生徒会書記の成田真一郎は生徒の悩みを解決に導く「迷わない子ひつじの会」のメンバーである。
ある時、ラブレターの差出人を探し出してほしいという相談が生徒会に持ち込まれた。
ひとりになって考えようと会議室隣の資料室に足を踏み入れた真一郎は、そこを隠れ家にしていた少女・仙波明希と出会う……。


第15回スニーカー大賞<大賞>受賞作品。
流石は大賞というべきか、安定感ばっちりの面白さでした。
基本的には読みやすいけれど、時々分かりにくい単語やネタが交じるのは愛嬌ですかね。


生徒たちの相談事を次々に解決していく、ミステリ風の短編集といった作品です。オムニバス形式っていうのかな。
探偵役は会議室の隣で他人と関わらないように過ごしている少女、仙波。
会議室から漏れてくる会話を耳にするだけであっさりと謎を解いてしまう不思議な女の子です。
自分が他人を傷つけることを恐れて人と接しようとしない彼女ですが、真一郎に付きまとわれて、嫌々ながら解決に協力することになってしまいます。
一方の真一郎は他人を助けることを第一に考え、仙波が解き明かした真実を利用して相談者を幸せにしようと努力する、仙波とは正反対のような性格をした少年です。
時にはその真実をねじ曲げてさえ当人を救おうとするお節介で、当然仙波からは嫌われています。
この凸凹コンビがどのように謎を解き、相談事を解決していくのかが楽しい物語になっています。
相談事の内容も、恋愛から、ちょっとした事件のようなもの、小説の謎解きまで様々で、毎回わくわくさせられました。
それぞれの短編が別の話のように見えて、実は前の話にも伏線を張っていたりするので、読み返すとまた新たな発見があるかもしれません。

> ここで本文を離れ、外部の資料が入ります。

(* ===== verification/RlcConfig.v ===== *)
(** * RLC configuration types ([include/ocudu/rlc/rlc_config.h]) *)
From S2P Require Import Prelude.

Inductive rlc_um_sn_size := um_size6bits | um_size12bits.
Inductive rlc_am_sn_size := size12bits | size18bits.
Inductive rlc_dc_field := dc_control | dc_data.
Inductive rlc_si_field := full_sdu | first_segment | last_segment | middle_segment.

#[export] Instance rlc_um_sn_size_eq_dec : EqDecision rlc_um_sn_size. Proof. solve_decision. Defined.
#[export] Instance rlc_am_sn_size_eq_dec : EqDecision rlc_am_sn_size. Proof. solve_decision. Defined.
#[export] Instance rlc_dc_field_eq_dec : EqDecision rlc_dc_field. Proof. solve_decision. Defined.
#[export] Instance rlc_si_field_eq_dec : EqDecision rlc_si_field. Proof. solve_decision. Defined.

(** [to_number] for each of the enumerations *)
Definition um_sn_to_number (s : rlc_um_sn_size) : Z := match s with um_size6bits => 6 | um_size12bits => 12 end.
Definition am_sn_to_number (s : rlc_am_sn_size) : Z := match s with size12bits => 12 | size18bits => 18 end.
Definition dc_to_number (d : rlc_dc_field) : Z := match d with dc_control => 0 | dc_data => 1 end.
Definition si_to_number (s : rlc_si_field) : Z :=
  match s with full_sdu => 0 | first_segment => 1 | last_segment => 2 | middle_segment => 3 end.

(** [from_number]: [false] leaves the argument unchanged *)
Definition um_sn_from_number (s : rlc_um_sn_size) (num : Z) : bool * rlc_um_sn_size :=
  if num =? 6 then (true, um_size6bits) else if num =? 12 then (true, um_size12bits) else (false, s).
Definition am_sn_from_number (s : rlc_am_sn_size) (num : Z) : bool * rlc_am_sn_size :=
  if num =? 12 then (true, size12bits) else if num =? 18 then (true, size18bits) else (false, s).

(** The casts [(rlc_dc_field)x] and [(rlc_si_field)x], for the one and two bit values the code casts. *)
Definition dc_of (x : Z) : rlc_dc_field := if x =? 0 then dc_control else dc_data.
Definition si_of (x : Z) : rlc_si_field :=
  if x =? 0 then full_sdu else if x =? 1 then first_segment else if x =? 2 then last_segment else middle_segment.

(** [cardinality(sn_size)]: [ocudu_assert(sn_size < 32)], then [1 << sn_size] *)
Definition cardinality (sn_size : Z) : Z := Z.shiftl 1 sn_size.

(** [window_size(sn_size)] *)
Definition window_size (sn_size : Z) : Z := cardinality (sn_size - 1).

Lemma si_of_to_number s : si_of (si_to_number s) = s. Proof. by destruct s. Qed.
Lemma dc_of_to_number d : dc_of (dc_to_number d) = d. Proof. by destruct d. Qed.
Lemma si_to_number_range s : 0 <= si_to_number s < 4. Proof. destruct s; simpl; lia. Qed.
Lemma dc_to_number_range d : 0 <= dc_to_number d < 2. Proof. destruct d; simpl; lia. Qed.
(* ===== verification/RlcAmStatusFacts.v ===== *)
(** * Theorems on RLC AM status PDUs *)
From S2P Require Import Prelude ByteCursor RlcConfig RlcAmPdu RlcAmStatusPdu.

Lemma nack_octets_length sz more n : rd_length (nack_octets sz more n) = nack_size sz n.
Proof. unfold nack_size, nack_octets, nack_tail_octets. by destruct sz, (has_so n), (has_nack_range n). Qed.

Lemma nacks_octets_length sz l : rd_length (nacks_octets sz l) = nacks_size sz l.
Proof.
  induction l as [|n l IH]; [done|]. cbn [nacks_octets nacks_size fold_right].
  by rewrite rd_length_app, nack_octets_length, IH.
Qed.

Lemma status_octets_length s :
  rd_length (status_octets s) = rlc_am_nr_status_pdu_sizeof_header_ack_sn + nacks_size (sn_size s) (nacks s).
Proof. unfold status_octets. by rewrite rd_length_app, nacks_octets_length; destruct (sn_size s). Qed.

(** ** Packing writes the octets *)

Lemma appends_ext f g bs : (forall it, f it = g it) -> appends f bs -> appends g bs.
Proof. intros E H d rest ?. rewrite <- E. auto. Qed.

Lemma nack_tail_appends n :
  nack_ok 0x40000 n \/ nack_ok 0x1000 n -> appends (pack_nack_tail n) (nack_tail_octets n).
Proof.
  intros Hn. assert (0 <= so_start n < 65536 /\ 0 <= so_end n < 65536 /\ 0 <= nack_range n < 256) as (?&?&?).
  { unfold nack_ok in Hn. lia. }
  unfold pack_nack_tail, nack_tail_octets. apply appends_bind; [apply appends_if|apply appends_if].
  - intros d rest Hlen. do 4 (destruct rest as [|? rest]; [simpl in Hlen; lia|]).
    unfold cur_push. run_cursor. rewrite <- !app_assoc. cbn [app length drop].
    bit_arith. do 3 f_equal. solve_bytes.
  - intros d rest Hlen. destruct rest as [|? rest]; [simpl in Hlen; lia|].
    unfold cur_push. run_cursor. cbn [length drop]. rewrite u8_eq. do 3 f_equal. solve_bytes.
Qed.

(** The modulus of the SN field bounds the SNs of a well-formed PDU. *)
Definition sn_mod (sz : rlc_am_sn_size) : Z := cardinality (am_sn_to_number sz).

Lemma sn_mod_bound sz : sn_mod sz = match sz with size12bits => 4096 | size18bits => 262144 end.
Proof. by destruct sz. Qed.

Definition nacks_ok (sz : rlc_am_sn_size) (l : list rlc_am_status_nack) : Prop := Forall (nack_ok (sn_mod sz)) l.

Lemma pack_12bit_loop_appends n l i :
  nacks_ok size12bits l -> n = i + Z.of_nat (length l) ->
  appends (pack_12bit_loop i n l) (nacks_octets size12bits l).
Proof.
  intros Hok Hn. revert i Hn. induction Hok as [|x l Hx Hok IH]; intros i Hn; [apply appends_nil|].
  cbn [pack_12bit_loop nacks_octets]. intros d rest Hlen.
  unfold nack_octets in *. rewrite <- app_assoc in Hlen |- *. cbn [app length] in Hlen.
  rewrite length_app in Hlen.
  do 2 (destruct rest as [|? rest]; [simpl in Hlen; lia|]). simpl in Hlen.
  assert (Hmore : (i <? n - 1) = nonempty l).
  { destruct l; simpl in *; [apply Z.ltb_ge|apply Z.ltb_lt]; lia. }
  pose proof Hx as (Hsn & _). rewrite sn_mod_bound in Hsn.
  unfold cur_push. run_cursor. rewrite Hmore.
  destruct (nonempty l), (has_so x) eqn:Hso, (has_nack_range x) eqn:Hr; cbn [cur_or_if]; run_cursor;
    (rewrite (nack_tail_appends x) by (rewrite sn_mod_bound in Hx; auto; lia); run_cursor;
     rewrite (IH (i + 1)) by (rewrite ?length_drop; simpl in Hn; lia);
     rewrite drop_drop, <- !app_assoc; cbn [app length drop]; rewrite length_app;
     cbn [Z.b2z]; bit_arith; do 3 f_equal; solve_bytes; lia).
Qed.

Lemma pack_18bit_loop_appends n l i :
  nacks_ok size18bits l -> n = i + Z.of_nat (length l) ->
  appends (pack_18bit_loop i n l) (nacks_octets size18bits l).
Proof.
  intros Hok Hn. revert i Hn. induction Hok as [|x l Hx Hok IH]; intros i Hn; [apply appends_nil|].
  cbn [pack_18bit_loop nacks_octets]. intros d rest Hlen.
  unfold nack_octets in *. rewrite <- app_assoc in Hlen |- *. cbn [app length] in Hlen.
  rewrite length_app in Hlen.
  do 3 (destruct rest as [|? rest]; [simpl in Hlen; lia|]). simpl in Hlen.
  assert (Hmore : (i <? n - 1) = nonempty l).
  { destruct l; simpl in *; [apply Z.ltb_ge|apply Z.ltb_lt]; lia. }
  pose proof Hx as (Hsn & _). rewrite sn_mod_bound in Hsn.
  unfold cur_push. run_cursor. rewrite Hmore.
  destruct (nonempty l), (has_so x) eqn:Hso, (has_nack_range x) eqn:Hr; cbn [cur_or_if]; run_cursor;
    (rewrite (nack_tail_appends x) by (rewrite sn_mod_bound in Hx; auto; lia); run_cursor;
     rewrite (IH (i + 1)) by (rewrite ?length_drop; simpl in Hn; lia);
     rewrite drop_drop, <- !app_assoc; cbn [app length drop]; rewrite length_app;
     cbn [Z.b2z]; bit_arith; do 3 f_equal; solve_bytes; lia).
Qed.

Definition status_ok (s : rlc_am_status_pdu) : Prop :=
  mod_nr s = sn_mod (sn_size s) /\ cpt s = 0 /\ 0 <= ack_sn s < sn_mod (sn_size s) /\ nacks_ok (sn_size s) (nacks s).

Lemma pack_octets s buf :
  status_ok s -> rd_length (status_octets s) <= rd_length buf ->
  pack s buf = Some (rd_length (status_octets s), status_octets s ++ drop (length (status_octets s)) buf).
Proof.
  intros (_ & _ & Hack & Hok) Hlen. rewrite sn_mod_bound in Hack.
  destruct s as [sz m l ps c ack]; unfold pack, status_octets in *; cbn [sn_size nacks ack_sn] in *.
  destruct sz; rewrite rd_length_app in Hlen; cbn [app] in *; rewrite ?rd_length_cons, ?rd_length_nil in Hlen;
    pose proof (rd_length_nonneg (nacks_octets size12bits l));
    pose proof (rd_length_nonneg (nacks_octets size18bits l));
    do 3 uncons buf; rewrite !rd_length_cons in Hlen;
    unfold pack_12bit, pack_18bit, cur_push, rd_length in *; cbn [nacks ack_sn] in *; run_cursor.
  - rewrite pack_12bit_loop_appends by (auto; lia). run_cursor.
    unfold cur_dist, cur_buf; cbn [cur_done cur_rest]. rewrite <- !app_assoc. cbn [app length drop].
    assert (E : match l with [] => 0 | _ => 128 end = 128 * Z.b2z (nonempty l)) by (by destruct l).
    rewrite E. bit_arith. apply (f_equal Some), f_equal2; [rewrite ?length_app; simpl; lia|]. destruct l; cbn [nonempty Z.b2z]; solve_bytes.
  - assert (E : match l with [] => false | _ => true end = nonempty l) by (by destruct l). rewrite E.
    destruct (nonempty l) eqn:Hl; cbn [cur_or_if]; run_cursor;
      rewrite pack_18bit_loop_appends by (auto; lia); run_cursor;
      unfold cur_dist, cur_buf; cbn [cur_done cur_rest]; rewrite <- !app_assoc; cbn [app length drop Z.b2z];
      bit_arith; (apply (f_equal Some), f_equal2; [rewrite ?length_app; simpl; lia|]); solve_bytes.
Qed.

(** ** Unpacking the octets *)

Definition push_all (l : list rlc_am_status_nack) (s : rlc_am_status_pdu) : rlc_am_status_pdu :=
  foldl (fun s n => push_nack n s) s l.

Lemma unpack_tail_octets m n e2 e3 r :
  nack_ok m n -> (e2 =? 0) = negb (has_so n) -> (e3 =? 0) = negb (has_nack_range n) ->
  exists n' r',
    unpack_nack_so e2 (nack_tail_octets n ++ r) (Nack (nack_sn n) false 0 so_end_of_sdu false 0) = Some (Some (r', n')) /\
    unpack_nack_range e3 r' n' = Some (Some (r, n)).
Proof.
  destruct n as [sn hso st en hr rg]. intros (Hsn & Hst & Hen & Hrg & Hdef & Hdef2) He2 He3.
  unfold unpack_nack_so, unpack_nack_range, nack_tail_octets.
  cbn [nack_sn has_so so_start so_end has_nack_range nack_range] in *.
  rewrite He2, He3, !negb_involutive.
  destruct hso.
  - rewrite <- app_assoc. cbn [app]. rewrite !rd_length_cons.
    rewrite (proj2 (Z.ltb_ge _ _))
      by (pose proof (rd_length_nonneg ((if hr then [rg] else []) ++ r));
          unfold rlc_am_nr_status_pdu_sizeof_nack_so; lia).
    run_cursor. do 2 eexists. split; [reflexivity|].
    destruct hr; cbn [app].
    + rewrite rd_length_cons, (proj2 (Z.ltb_ge _ _))
        by (pose proof (rd_length_nonneg r); unfold rlc_am_nr_status_pdu_sizeof_nack_range; lia).
      run_cursor. cbn [nack_sn has_so so_start so_end]. bit_arith. repeat f_equal; lia.
    + rewrite (Hdef2 eq_refl). bit_arith. repeat f_equal; lia.
  - destruct (Hdef eq_refl) as [-> ->]. do 2 eexists. split; [reflexivity|].
    destruct hr; cbn [app].
    + rewrite rd_length_cons, (proj2 (Z.ltb_ge _ _))
        by (pose proof (rd_length_nonneg r); unfold rlc_am_nr_status_pdu_sizeof_nack_range; lia).
      by run_cursor.
    + by rewrite (Hdef2 eq_refl).
Qed.

Lemma b2z_range b : 0 <= Z.b2z b < 2. Proof. destruct b; simpl; lia. Qed.

Lemma mul_b2z_eqb k b : 0 < k -> (k * Z.b2z b =? 0) = negb b.
Proof. intros. destruct b; [apply Z.eqb_neq|apply Z.eqb_eq]; simpl; lia. Qed.

Lemma unpack_12bit_loop_octets l fuel e1 r s :
  nacks_ok size12bits l -> (length l <= fuel)%nat -> (e1 =? 0) = negb (nonempty l) ->
  unpack_12bit_loop fuel e1 (nacks_octets size12bits l ++ r) s = Some (true, push_all l s).
Proof.
  intros Hok. revert fuel e1 s. induction Hok as [|n l Hn Hok IH]; intros fuel e1 s Hf He1.
  - destruct fuel; cbn [unpack_12bit_loop]; by rewrite He1.
  - destruct fuel as [|fuel]; [simpl in Hf; lia|]. cbn [unpack_12bit_loop]. rewrite He1. cbn [nonempty negb].
    cbn [nacks_octets]. unfold nack_octets. rewrite <- !app_assoc. cbn [app].
    set (tl := nack_tail_octets n ++ nacks_octets size12bits l ++ r).
    rewrite !rd_length_cons, (proj2 (Z.ltb_ge _ _))
      by (pose proof (rd_length_nonneg tl); unfold rlc_am_nr_status_pdu_sizeof_nack_sn_ext_12bit_sn; lia).
    run_cursor. pose proof Hn as (Hsn & _). rewrite sn_mod_bound in Hsn.
    pose proof (b2z_range (nonempty l)). pose proof (b2z_range (has_so n)). pose proof (b2z_range (has_nack_range n)).
    set (b := 16 * _ + _ + _ + _).
    assert (E1 : Z.land b 8 = 8 * Z.b2z (nonempty l)) by (subst b; bit_arith; lia).
    assert (E2 : Z.land b 4 = 4 * Z.b2z (has_so n)) by (subst b; bit_arith; lia).
    assert (E3 : Z.land b 2 = 2 * Z.b2z (has_nack_range n)) by (subst b; bit_arith; lia).
    assert (E4 : Z.land b 1 = 0) by (subst b; bit_arith; lia).
    assert (E5 : Z.lor (Z.shiftl (Z.land (nack_sn n / 16) 255) 4) (Z.shiftr (Z.land b 240) 4) = nack_sn n)
      by (subst b; bit_arith; lia).
    rewrite E1, E2, E3, E4, E5. cbn [Z.eqb negb]. clear E1 E2 E3 E4 E5. unfold nack_init.
    cbn [has_so so_start so_end has_nack_range nack_range].
    destruct (unpack_tail_octets _ n (4 * Z.b2z (has_so n)) (2 * Z.b2z (has_nack_range n))
                (nacks_octets size12bits l ++ r) Hn) as (n' & r' & Hso & Hrange);
      [apply mul_b2z_eqb; lia..|].
    fold tl in Hso. rewrite Hso. run_cursor. rewrite Hrange. run_cursor.
    apply IH; [simpl in Hf; lia|]. apply mul_b2z_eqb; lia.
Qed.

Lemma unpack_18bit_loop_octets l fuel e1 r s :
  nacks_ok size18bits l -> (length l <= fuel)%nat -> (e1 =? 0) = negb (nonempty l) ->
  unpack_18bit_loop fuel e1 (nacks_octets size18bits l ++ r) s = Some (true, push_all l s).
Proof.
  intros Hok. revert fuel e1 s. induction Hok as [|n l Hn Hok IH]; intros fuel e1 s Hf He1.
  - destruct fuel; cbn [unpack_18bit_loop]; by rewrite He1.
  - destruct fuel as [|fuel]; [simpl in Hf; lia|]. cbn [unpack_18bit_loop]. rewrite He1. cbn [nonempty negb].
    cbn [nacks_octets]. unfold nack_octets. rewrite <- !app_assoc. cbn [app].
    set (tl := nack_tail_octets n ++ nacks_octets size18bits l ++ r).
    rewrite !rd_length_cons, (proj2 (Z.ltb_ge _ _))
      by (pose proof (rd_length_nonneg tl); unfold rlc_am_nr_status_pdu_sizeof_nack_sn_ext_18bit_sn; lia).
    run_cursor. pose proof Hn as (Hsn & _). rewrite sn_mod_bound in Hsn.
    pose proof (b2z_range (nonempty l)). pose proof (b2z_range (has_so n)). pose proof (b2z_range (has_nack_range n)).
    set (b := 64 * _ + _ + _ + _).
    assert (E1 : Z.land b 32 = 32 * Z.b2z (nonempty l)) by (subst b; bit_arith; lia).
    assert (E2 : Z.land b 16 = 16 * Z.b2z (has_so n)) by (subst b; bit_arith; lia).
    assert (E3 : Z.land b 8 = 8 * Z.b2z (has_nack_range n)) by (subst b; bit_arith; lia).
    assert (E4 : Z.land b 7 = 0) by (subst b; bit_arith; lia).
    assert (E5 : Z.lor (Z.lor (Z.shiftl (Z.land (nack_sn n / 1024) 255) 10)
                          (Z.shiftl (Z.land ((nack_sn n / 4) mod 256) 255) 2)) (Z.shiftr (Z.land b 192) 6) = nack_sn n)
      by (subst b; bit_arith; lia).
    rewrite E1, E2, E3, E4, E5. cbn [Z.eqb negb]. clear E1 E2 E3 E4 E5. unfold nack_init.
    cbn [has_so so_start so_end has_nack_range nack_range].
    destruct (unpack_tail_octets _ n (16 * Z.b2z (has_so n)) (8 * Z.b2z (has_nack_range n))
                (nacks_octets size18bits l ++ r) Hn) as (n' & r' & Hso & Hrange);
      [apply mul_b2z_eqb; lia..|].
    fold tl in Hso. rewrite Hso. run_cursor. rewrite Hrange. run_cursor.
    apply IH; [simpl in Hf; lia|]. apply mul_b2z_eqb; lia.
Qed.

Lemma unpack_12bit_loop_all l fuel e1 s :
  nacks_ok size12bits l -> (length l <= fuel)%nat -> (e1 =? 0) = negb (nonempty l) ->
  unpack_12bit_loop fuel e1 (nacks_octets size12bits l) s = Some (true, push_all l s).
Proof. intros. rewrite <- (app_nil_r (nacks_octets _ _)). by apply unpack_12bit_loop_octets. Qed.

Lemma unpack_18bit_loop_all l fuel e1 s :
  nacks_ok size18bits l -> (length l <= fuel)%nat -> (e1 =? 0) = negb (nonempty l) ->
  unpack_18bit_loop fuel e1 (nacks_octets size18bits l) s = Some (true, push_all l s).
Proof. intros. rewrite <- (app_nil_r (nacks_octets _ _)). by apply unpack_18bit_loop_octets. Qed.

Lemma nack_octets_nonempty sz more n : (1 <= length (nack_octets sz more n))%nat.
Proof. destruct sz; simpl; lia. Qed.

Lemma nacks_octets_count sz l : (length l <= length (nacks_octets sz l))%nat.
Proof.
  induction l as [|n l IH]; [done|]. cbn [nacks_octets length]. rewrite length_app.
  pose proof (nack_octets_nonempty sz (nonempty l) n). lia.
Qed.

Lemma unpack_octets s s0 :
  status_ok s -> sn_size s0 = sn_size s ->
  unpack (status_octets s) s0 = Some (true, push_all (nacks s) (set_ack_sn (ack_sn s) (reset s0))).
Proof.
  intros (_ & _ & Hack & Hok) Hsz. rewrite sn_mod_bound in Hack. unfold unpack. rewrite Hsz.
  destruct s as [sz m l ps c ack]; cbn [sn_size nacks ack_sn] in *.
  pose proof (rd_length_nonneg (nacks_octets sz l)). pose proof (b2z_range (nonempty l)).
  pose proof (nacks_octets_count sz l).
  unfold status_octets; cbn [sn_size nacks ack_sn].
  destruct sz; cbn [app]; unfold unpack_12bit, unpack_18bit, is_control_pdu;
    rewrite !rd_length_cons, (proj2 (Z.ltb_ge _ _))
      by (unfold rlc_am_nr_status_pdu_sizeof_header_ack_sn; lia); run_cursor.
  - replace (Z.land (Z.shiftr (ack / 256) 7) 1) with 0 by (bit_arith; lia). cbn [dc_to_number Z.eqb negb].
    unfold set_cpt at 1; cbn [cpt]. replace (Z.land (Z.shiftr (ack / 256) 4) 7) with 0 by (bit_arith; lia).
    cbn [Z.eqb negb]. replace (Z.land (128 * _) 127) with 0 by (bit_arith; lia). cbn [Z.eqb negb].
    replace (Z.land (128 * _) 128) with (128 * Z.b2z (nonempty l)) by (bit_arith; lia).
    rewrite unpack_12bit_loop_all by (auto; first [lia | apply mul_b2z_eqb; lia]).
    do 3 f_equal. unfold set_ack_sn, set_cpt, reset; cbn [sn_size mod_nr nacks packed_size cpt ack_sn].
    f_equal. bit_arith. lia.
  - replace (Z.land (Z.shiftr (ack / 16384) 7) 1) with 0 by (bit_arith; lia). cbn [dc_to_number Z.eqb negb].
    unfold set_cpt at 1; cbn [cpt]. replace (Z.land (Z.shiftr (ack / 16384) 4) 7) with 0 by (bit_arith; lia).
    cbn [Z.eqb negb]. replace (Z.land (4 * _ + _) 1) with 0 by (bit_arith; lia). cbn [Z.eqb negb].
    replace (Z.land (4 * _ + _) 2) with (2 * Z.b2z (nonempty l)) by (bit_arith; lia).
    rewrite unpack_18bit_loop_all by (auto; first [lia | apply mul_b2z_eqb; lia]).
    do 3 f_equal. unfold set_ack_sn, set_cpt, reset; cbn [sn_size mod_nr nacks packed_size cpt ack_sn].
    f_equal. bit_arith. lia.
Qed.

話の進め方としては、視点入れ替わり方式をとっています。
主な語り手は真一郎、仙波、そして真一郎の書記仲間である佐々原三月の3人。
語り手が入れ替わることで、違ったものの見方や考え方、それぞれの思惑などが見えてきて面白い。
謎解きだけではなく、この変わった3人の語り手がどのように気持ちを交わしていくのかも重要な見所です。
何よりも仙波が魅力的だと思います。口では嫌だ嫌だと言いつつ結局真一郎に応えてやるあたり、なんとも可愛らしいではありませんか。
初めは謎だらけの人物に思えましたが、真一郎や佐々原に比べると一番分かりやすいのかも。
流れるような毒舌もいい。真一郎が羨ましいですね。恋愛に発展するかどうかは分かりませんが。


アペンディクス(付録)で次回予告のようなものがあって終了。
いきなり続きが気になる終わり方をしてくれました。2巻が待ち遠しいです。
いきなりコミカライズとドラマCD化はどうかと思わないでもないですけど。


イラストは籠目さん。仙波の目つきがたまらない。
あと、ほとんど登場しない中瀬華が可愛すぎて困ります。